In a letter to Ukrainian President Leonid Kuchma, Dmitri Dvorkis, the mayor of the central Ukrainian city of Vinnitsa, urged the president to intervene to stop anti-Semitism being used against him and other Jewish candidates in races for next week’s scheduled elections.

“The ethnic terror should be stopped to give the citizens of Jewish origin who consider Ukraine their motherland the opportunity to work for its benefit and not to force them to emigrate,” he wrote.

Recently, leaflets were distributed in Vinnitsa calling on voters not to allow “Judeo-Masons” to come to power.

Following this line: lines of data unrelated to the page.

(** Element-wise binary operation.  A scalar operand is broadcast; two
    arrays are combined row by row.  The array/array operations of the
    module combine the windows [1:-1], [2:] and [0:-2] of the state and
    of its copies, which hold the same number of rows ([window_lengths]
    below), or single rows of them, so numpy's general broadcasting and
    its shape-mismatch error do not come into play. *)
Fixpoint bop (f : float -> float -> float) (a b : ndarray) {struct a}
  : ndarray :=
  match a, b with
  | Scalar x, _ => nd_map (f x) b
  | Array _ _, Scalar y => nd_map (fun x => f x y) a
  | Array inner xs, Array _ ys => Array inner (zip_with (bop f) xs ys)
  end.

(** Does a divisor hold a zero?  (IEEE comparison: both zeros count.) *)
Fixpoint has_zero (a : ndarray) : bool :=
  match a with
  | Scalar x => PrimFloat.eqb x 0
  | Array _ rows => existsb has_zero rows
  end.

(** [np.sign] on a float. *)
Definition sign (x : float) : float :=
  if PrimFloat.ltb 0 x then 1%float
  else if PrimFloat.ltb x 0 then (-1)%float
  else if PrimFloat.eqb x 0 then 0%float
  else x.

Declare Scope nd_scope.
Delimit Scope nd_scope with nd.
Bind Scope nd_scope with ndarray.
Notation "# x" := (Scalar x%float) (at level 1, format "# x") : nd_scope.
Infix "+" := (bop PrimFloat.add) : nd_scope.
Infix "-" := (bop PrimFloat.sub) : nd_scope.
Infix "*" := (bop PrimFloat.mul) : nd_scope.
Infix "/" := (bop PrimFloat.div) : nd_scope.
Notation "- a" := (nd_map PrimFloat.opp a) : nd_scope.

(* ------------------------------------------------------------------ *)
(** ** Python indexing                                                 *)
(* ------------------------------------------------------------------ *)

(** A slice bound clamped to [0..n] as [slice.indices] does for step 1:
    a negative bound counts from the end. *)
Definition clamp (n : nat) (i : Z) : nat :=
  if (i <? 0)%Z then Z.to_nat (Z.max (i + Z.of_nat n) 0)
  else Z.to_nat (Z.min i (Z.of_nat n)).

(** The rows [lo, hi) selected by [start:stop] in a sequence of [n] rows;
    an absent bound is [None].  [hi] is never below [lo]. *)
Definition window (n : nat) (start stop : option Z) : nat * nat :=
  let lo := from_option (clamp n) 0%nat start in
  let hi := from_option (clamp n) n stop in
  (lo, Nat.max lo hi).

(** Outcomes: Python's exceptions, as far as the module can raise them.
    [BadReference] stands for a name bound to no array; no Python program
    can produce it, the model returns it for a location outside the store. *)
Inductive exn :=
| Exception (msg : string)
| TypeError (msg : string)
| NameError (name : string)
| IndexError (msg : string)
| ValueError (msg : string)
| ZeroDivisionError
| BadReference.

Inductive result (A : Type) :=
| Ok (a : A)
| Err (e : exn).
Arguments Ok {A} a.
Arguments Err {A} e.

Definition is_ok {A} (r : result A) : bool :=
  match r with Ok _ => true | Err _ => false end.

(** [a[start:stop]]: a window of rows; a scalar cannot be indexed. *)
Definition getslice (a : ndarray) (start stop : option Z) : result ndarray :=
  match a with
  | Scalar _ => Err (IndexError "too many indices for array")
  | Array inner rows =>
      let '(lo, hi) := window (length rows) start stop in
      Ok (Array inner (take (hi - lo) (drop lo rows)))
  end.

(** [a[start:stop] = v]: the window of [a] is overwritten by the rows of
    [v], which must be as many as the window holds. *)
Definition setslice (a : ndarray) (start stop : option Z) (v : ndarray)
  : result ndarray :=
  match a with
  | Scalar _ => Err (IndexError "too many indices for array")
  | Array inner rows =>
      let '(lo, hi) := window (length rows) start stop in
      if (length (rows_of v) =? hi - lo)%nat
      then Ok (Array inner (take lo rows ++ rows_of v ++ drop hi rows))
      else Err (ValueError "could not broadcast input array")
  end.

(** The position an integer index denotes in a sequence of [n] rows. *)
Definition index (n : nat) (i : Z) : option nat :=
  if ((0 <=? i) && (i <? Z.of_nat n))%Z then Some (Z.to_nat i)
  else if ((- Z.of_nat n <=? i) && (i <? 0))%Z
       then Some (Z.to_nat (i + Z.of_nat n))
       else None.

(** [a[i]] *)
Definition getitem (a : ndarray) (i : Z) : result ndarray :=
  match a with
  | Scalar _ => Err (IndexError "too many indices for array")
  | Array _ rows =>
      match index (length rows) i with
      | Some k =>
          match rows !! k with
          | Some r => Ok r
          | None => Err (IndexError "index out of bounds")
          end
      | None => Err (IndexError "index out of bounds")
      end
  end.

(** [a[i] = v] *)
Definition setitem (a : ndarray) (i : Z) (v : ndarray) : result ndarray :=
  match a with
  | Scalar _ => Err (IndexError "too many indices for array")
  | Array inner rows =>
      match index (length rows) i with
      | Some k => Ok (Array inner (<[k := v]> rows))
      | None => Err (IndexError "index out of bounds")
      end
  end.

(** The three windows every stencil of the module is written with. *)
Definition mid (a : ndarray) := getslice a (Some 1%Z) (Some (-1)%Z).
Definition fwd (a : ndarray) := getslice a (Some 2%Z) None.
Definition bwd (a : ndarray) := getslice a (Some 0%Z) (Some (-2)%Z).

(** The truth value of [x == 0] in an [if]: defined for a value of one
    element only. *)
Fixpoint is_zero (x : ndarray) : result bool :=
  match x with
  | Scalar y => Ok (PrimFloat.eqb y 0)
  | Array _ [r] => is_zero r
  | Array _ _ => Err (ValueError "the truth value of an array is ambiguous")
  end.

(* ================================================================== *)
(** * 2. The store and the monad of the schemes                        *)
(* ================================================================== *)

(** Locations of the store. *)
Abbreviation loc := nat.

(** numpy's [RuntimeWarning] for a division whose divisor holds a zero. *)
Inductive warning := DivideByZero.

(** The store holds the arrays that exist, each under its location, and
    the warnings issued so far.  [Uo.copy()] adds a location; a subscript
    assignment overwrites the array under an existing one. *)
Record world := World { heap : list ndarray; warns : list warning }.

Definition M (A : Type) : Type := world -> result A * world.

Definition ret {A} (a : A) : M A := fun w => (Ok a, w).

Definition raise {A} (e : exn) : M A := fun w => (Err e, w).

Definition bind {A B} (m : M A) (k : A -> M B) : M B :=
  fun w => match m w with
           | (Ok a, w') => k a w'
           | (Err e, w') => (Err e, w')
           end.

#[global] Instance M_ret : MRet M := @ret.
#[global] Instance M_bind : MBind M := fun A B k m => bind m k.

Definition lift {A} (r : result A) : M A := fun w => (r, w).

(** The array a name refers to. *)
Definition deref (l : loc) : M ndarray :=
  fun w => match heap w !! l with
           | Some a => (Ok a, w)
           | None => (Err BadReference, w)
           end.

(** A new array object. *)
Definition alloc (a : ndarray) : M loc :=
  fun w => (Ok (length (heap w)), World (heap w ++ [a]) (warns w)).

(** In-place update of the array under [l]. *)
Definition assign (l : loc) (a : ndarray) : M unit :=
  fun w => (Ok tt, World (<[l := a]> (heap w)) (warns w)).

Definition np_shape (l : loc) : M (list nat) :=
  a ← deref l; mret (shape a).

Definition np_copy (l : loc) : M loc :=
  a ← deref l; alloc a.

Definition np_getslice (l : loc) (start stop : option Z) : M ndarray :=
  a ← deref l; lift (getslice a start stop).

Definition np_setslice (l : loc) (start stop : option Z) (v : ndarray)
  : M unit :=
  a ← deref l; a' ← lift (setslice a start stop v); assign l a'.

Definition np_getitem (l : loc) (i : Z) : M ndarray :=
  a ← deref l; lift (getitem a i).

Definition np_setitem (l : loc) (i : Z) (v : ndarray) : M unit :=
  a ← deref l; a' ← lift (setitem a i v); assign l a'.

(** [a / b] on data: the quotient, and a warning when [b] holds a zero. *)
Definition np_div (a b : ndarray) : M ndarray :=
  fun w => (Ok (a / b)%nd,
            if has_zero b then World (heap w) (DivideByZero :: warns w)
            else w).

(** [for i in l: body] *)
Fixpoint for_ (l : list Z) (body : Z -> M unit) : M unit :=
  match l with
  | [] => mret tt
  | i :: l' => body i;; for_ l' body
  end.

(* ------------------------------------------------------------------ *)
(** ** Python objects the module computes loop bounds with             *)
(* ------------------------------------------------------------------ *)

Inductive pyobj :=
| PyInt (z : Z)
| PyTuple (items : list nat).

(** [a - k] for an integer literal [k]. *)
Definition py_sub (a : pyobj) (k : Z) : M pyobj :=
  match a with
  | PyInt z => mret (PyInt (z - k))
  | PyTuple _ =>
      raise (TypeError "unsupported operand type(s) for -: 'tuple' and 'int'")
  end.

Definition zrange (start stop : Z) : list Z :=
  map (fun k => (start + Z.of_nat k)%Z) (seq 0 (Z.to_nat (stop - start))).

(** [range(start, stop)] *)
Definition py_range (start : Z) (stop : pyobj) : M (list Z) :=
  match stop with
  | PyInt z => mret (zrange start z)
  | PyTuple _ =>
      raise (TypeError "'tuple' object cannot be interpreted as an integer")
  end.

(** [str.upper], on ASCII letters. *)
Definition upper_ascii (c : ascii) : ascii :=
  let n := nat_of_ascii c in
  if ((97 <=? n) && (n <=? 122))%nat then ascii_of_nat (n - 32) else c.

Fixpoint upper (s : string) : string :=
  match s with
  | EmptyString => EmptyString
  | String c s' => String (upper_ascii c) (upper s')
  end.

(* ================================================================== *)
(** * 3. The schemes                                                   *)
(* ================================================================== *)

(** The attributes of the [RunConfig] object the schemes read. *)
Record RunConfig := { Model : string; conv : float; iMax : Z }.

(** What a scheme returns: the array [U], or [None]. *)
Inductive pyret :=
| RNone
| RArray (l : loc).

Definition msg_only_1D : string :=
  "This formulation is only available for 1D first order wave equation or the inviscid Burgers equation in this version.".
Definition msg_no_wave : string :=
  "This formulation is not available for WAVE equation in this version.".
Definition msg_no_burgers : string :=
  "This formulation is not available for BURGERS equation in this version.".
Definition msg_accuracy : string :=
  "Invalid input for argument - Accuracy".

According to Dvorkis, the leaflets were distributed by the People’s Democratic Party of Ukraine. The country’s prime minister, Pavlo Lazarenko, heads the party’s slate in the upcoming elections to Ukraine’s 450-seat Parliament.

Dvorkis was elected the mayor of Vinnitsa, a city of 300,000, in 1992. He is one of several Jews holding mayoral posts in the country.

Local observers say anti-Semitic rhetoric is being used by politicians of different views to defeat Jewish political rivals.

Parliamentary, municipal and mayoral elections are slated to be held in Ukraine on March 29.

The former Soviet republic, which has a population of 52 million, is home to 600,000 Jews.